**About this task**
Given the records below, would you repeat exactly the lines that begin at the one containing "Lemma mod_once m" and end at the one containing "Definition offset (r", inclusive?

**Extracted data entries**
(* ===== verification/PipeRingSpec.v ===== *)
(** * Pipes: the ring buffer is a bounded queue

    The invariant [wf_ring], the abstraction [contents] (the bytes in the pipe,
    oldest first), and for each operation of [PipeRing] what it does to the
    contents, to the pages that are held and to the counters. *)

From S2P Require Import Prelude SysErr PipeRing.

(** ** Offsets *)

(** A sum of an offset and a length wraps at most once. *)
Lemma mod_once m a b : 0 <= a < m -> 0 <= b <= m -> (a + b) mod m = if a + b <? m then a + b else a + b - m.
Proof.
  intros Ha Hb. case_if; [apply Z.mod_small; lia|].
  replace (a + b) with (a + b - m + 1 * m) at 1 by lia. rewrite Z_mod_plus_full. apply Z.mod_small. lia.
Qed.

(** The offset of the byte that is [k] bytes behind the head. *)
Definition offset (r : PipeRingBuffer) (k : Z) : Z := (head r + k) mod capacity r.

Record wf_offsets (r : PipeRingBuffer) : Prop := {
  wo_capacity : PIPE_BUF <= capacity r <= PIPE_MAX_SIZE;
  wo_head : 0 <= head r < capacity r;
  wo_tail : 0 <= tail r < capacity r;
  wo_status : match status r with Normal => head r <> tail r | _ => head r = tail r end }.

(** [bytes_at ps m h n]: the [n] bytes from offset [h] on, around the ring. *)
Definition bytes_at (ps : list (option PipePage)) (m h n : Z) : bytes :=
  map (fun k => read_stored_byte ps ((h + k) mod m)) (seqZ 0 n).

(** The bytes in the pipe, oldest first. *)
Definition contents (r : PipeRingBuffer) : bytes := bytes_at (pages r) (capacity r) (head r) (available_read r).

(** Offsets that hold data. *)
Definition in_data (r : PipeRingBuffer) (o : Z) : Prop := exists k, 0 <= k < available_read r /\ offset r k = o.
Definition used_page (r : PipeRingBuffer) (i : nat) : Prop := exists o, in_data r o /\ o / PAGE_SIZE = Z.of_nat i.

Definition present (ps : list (option PipePage)) (i : nat) : Prop := exists page, ps !! i = Some (Some page).

Record wf_pages (ps : list (option PipePage)) (capacity : Z) : Prop := {
  wp_length : Z.of_nat (length ps) <= page_count_for capacity;
  wp_page i page : ps !! i = Some (Some page) -> length page = Z.to_nat PAGE_SIZE }.

(** The invariant: a page is held exactly if it contains unread data. *)
Record wf_ring (r : PipeRingBuffer) : Prop := {
  wr_offsets : wf_offsets r;
  wr_pages : wf_pages (pages r) (capacity r);
  wr_present i : present (pages r) i <-> used_page r i }.

Ltac ring_cases r :=
  destruct r as [?ps ?cap ?hd ?tl ?stat ?ro ?wo ?rw ?ww ?pw]; simpl in *;
  unfold available_write, available_read, contiguous_read_len, contiguous_write_len, PIPE_BUF, PIPE_MAX_SIZE in *; simpl in *.

Lemma available_spec r : wf_offsets r ->
  0 <= available_read r <= capacity r /\ offset r (available_read r) = tail r /\
  (status r = Empty <-> available_read r = 0) /\ (status r = Full <-> available_read r = capacity r) /\
  available_write r = capacity r - available_read r.
Proof.
  intros [Hc Hh Ht Hs]. unfold offset. ring_cases r.
  destruct stat; simpl; repeat case_if; rewrite ?mod_once by lia; repeat case_if; split_and!; try lia; try done;
    split; intros; try done; try lia; try congruence.
Qed.

Lemma offset_range r k : wf_offsets r -> 0 <= offset r k < capacity r.
Proof. intros []. unfold offset, PIPE_BUF in *. apply Z.mod_pos_bound. lia. Qed.

Lemma offset_inj r j k : wf_offsets r -> j - capacity r < k < j + capacity r -> offset r j = offset r k -> j = k.
Proof.
  intros [Hc _ _ _] Hk E. unfold offset, PIPE_BUF in *.
  assert (Hd : (j - k) mod capacity r = 0).
  { replace (j - k) with ((head r + j) - (head r + k)) by lia. rewrite Zminus_mod, E, Z.sub_diag. apply Zmod_0_l. }
  apply Z.mod_divide in Hd as [q Hq]; [|lia]. destruct (Z.lt_trichotomy q 0) as [|[->|]]; [nia|lia|nia].
Qed.

Lemma in_data_iff r o : wf_offsets r -> in_data r o <->
  match status r with
  | Empty => False
  | Full => 0 <= o < capacity r
  | Normal => if head r <? tail r then head r <= o < tail r else head r <= o < capacity r \/ 0 <= o < tail r
  end.
Proof.
  intros [Hc Hh Ht Hs]. unfold in_data, offset. ring_cases r. split.
  - intros (k & Hk & <-). destruct stat; simpl in *; repeat case_if_in Hk; repeat case_if; rewrite ?mod_once by lia; repeat case_if; lia.
  - destruct stat; simpl; repeat case_if; intros Ho; try done; try lia.
    + exists (if hd <=? o then o - hd else o + cap - hd). case_if; rewrite ?mod_once by lia; repeat case_if; lia.
    + exists (o - hd). rewrite mod_once by lia. case_if; lia.
    + exists (if hd <=? o then o - hd else o + cap - hd). case_if; rewrite ?mod_once by lia; repeat case_if; lia.
Qed.
(* ===== verification/PipeSpec.v ===== *)
(** * Pipes: what the lock sections do

    Each turn of a blocking call, and each operation of a splice buffer, takes
    a ring from one state that satisfies the invariant to another, moves bytes
    in at the tail or out at the head, and wakes the tasks it has to. *)

From S2P Require Import Prelude SysErr PipeRing PipeRingSpec Pipe.

(** A registered reader has nothing to read, and a writer may still come. *)
Definition reader_ok (r : PipeRingBuffer) : Prop :=
  read_waiters r = [] \/ (contents r = [] /\ write_end_open r = true).

(** A registered writer lacks space for an atomic write, and there is a reader. *)
Definition writer_ok (r : PipeRingBuffer) : Prop :=
  write_waiters r = [] \/ (read_end_open r = true /\ available_write r < PIPE_BUF).

(** The effect of a section that puts [inb] in and takes [outb] out, and wakes [ws]. *)
Record section (tasks : gset Z) (r r' : PipeRingBuffer) (c c' : PipeCounters) (inb outb : bytes) (ws : list Z) : Prop := {
  s_wf : wf_ring r';
  s_data : contents r ++ inb = outb ++ contents r';
  s_capacity : capacity r' = capacity r;
  s_ends : read_end_open r' = read_end_open r /\ write_end_open r' = write_end_open r;
  s_open : inb <> [] -> read_end_open r = true;
  s_moved : moved (Z.of_nat (held (pages r')) - Z.of_nat (held (pages r))) c c';
  s_readers t : t ∈ read_waiters r -> t ∈ read_waiters r' \/ t ∈ ws \/ t ∉ tasks;
  s_writers t : t ∈ write_waiters r -> t ∈ write_waiters r' \/ t ∈ ws \/ t ∉ tasks;
  s_reader : reader_ok r -> reader_ok r';
  s_writer : writer_ok r -> writer_ok r' }.

(** Sections that only touch the wait queues. *)
Lemma section_meta tasks r r' c ws : wf_ring r ->
  pages r' = pages r -> capacity r' = capacity r -> head r' = head r -> tail r' = tail r -> status r' = status r ->
  read_end_open r' = read_end_open r -> write_end_open r' = write_end_open r ->
  (forall t, t ∈ read_waiters r -> t ∈ read_waiters r' \/ t ∈ ws \/ t ∉ tasks) ->
  (forall t, t ∈ write_waiters r -> t ∈ write_waiters r' \/ t ∈ ws \/ t ∉ tasks) ->
  (read_waiters r' = [] \/ read_waiters r' = read_waiters r \/ (contents r = [] /\ write_end_open r = true)) ->
  (write_waiters r' = [] \/ write_waiters r' = write_waiters r \/ (read_end_open r = true /\ available_write r < PIPE_BUF)) ->
  section tasks r r' c c [] [] ws.
Proof.
  intros Hr Ep Ec Eh Et Es Ero Ewo Hrw Hww Hrd Hwr.
  destruct (wf_ring_meta r r' Ep Ec Eh Et Es Hr) as [Hr' Hc].
  assert (Ea : available_write r' = available_write r) by (unfold available_write, available_read; by rewrite Ec, Eh, Et, Es).
  split; try done.
  - by rewrite Hc, app_nil_r.
  - rewrite Ep, Z.sub_diag. apply moved_refl.
  - intros H. unfold reader_ok in *. rewrite Hc, Ewo. destruct Hrd as [->|[->|?]]; auto.
  - intros H. unfold writer_ok in *. rewrite Ea, Ero. destruct Hwr as [->|[->|?]]; auto.
Qed.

**Written answer**
Lemma mod_once m a b : 0 <= a < m -> 0 <= b <= m -> (a + b) mod m = if a + b <? m then a + b else a + b - m.
Proof.
  intros Ha Hb. case_if; [apply Z.mod_small; lia|].
  replace (a + b) with (a + b - m + 1 * m) at 1 by lia. rewrite Z_mod_plus_full. apply Z.mod_small. lia.
Qed.

(** The offset of the byte that is [k] bytes behind the head. *)
Definition offset (r : PipeRingBuffer) (k : Z) : Z := (head r + k) mod capacity r.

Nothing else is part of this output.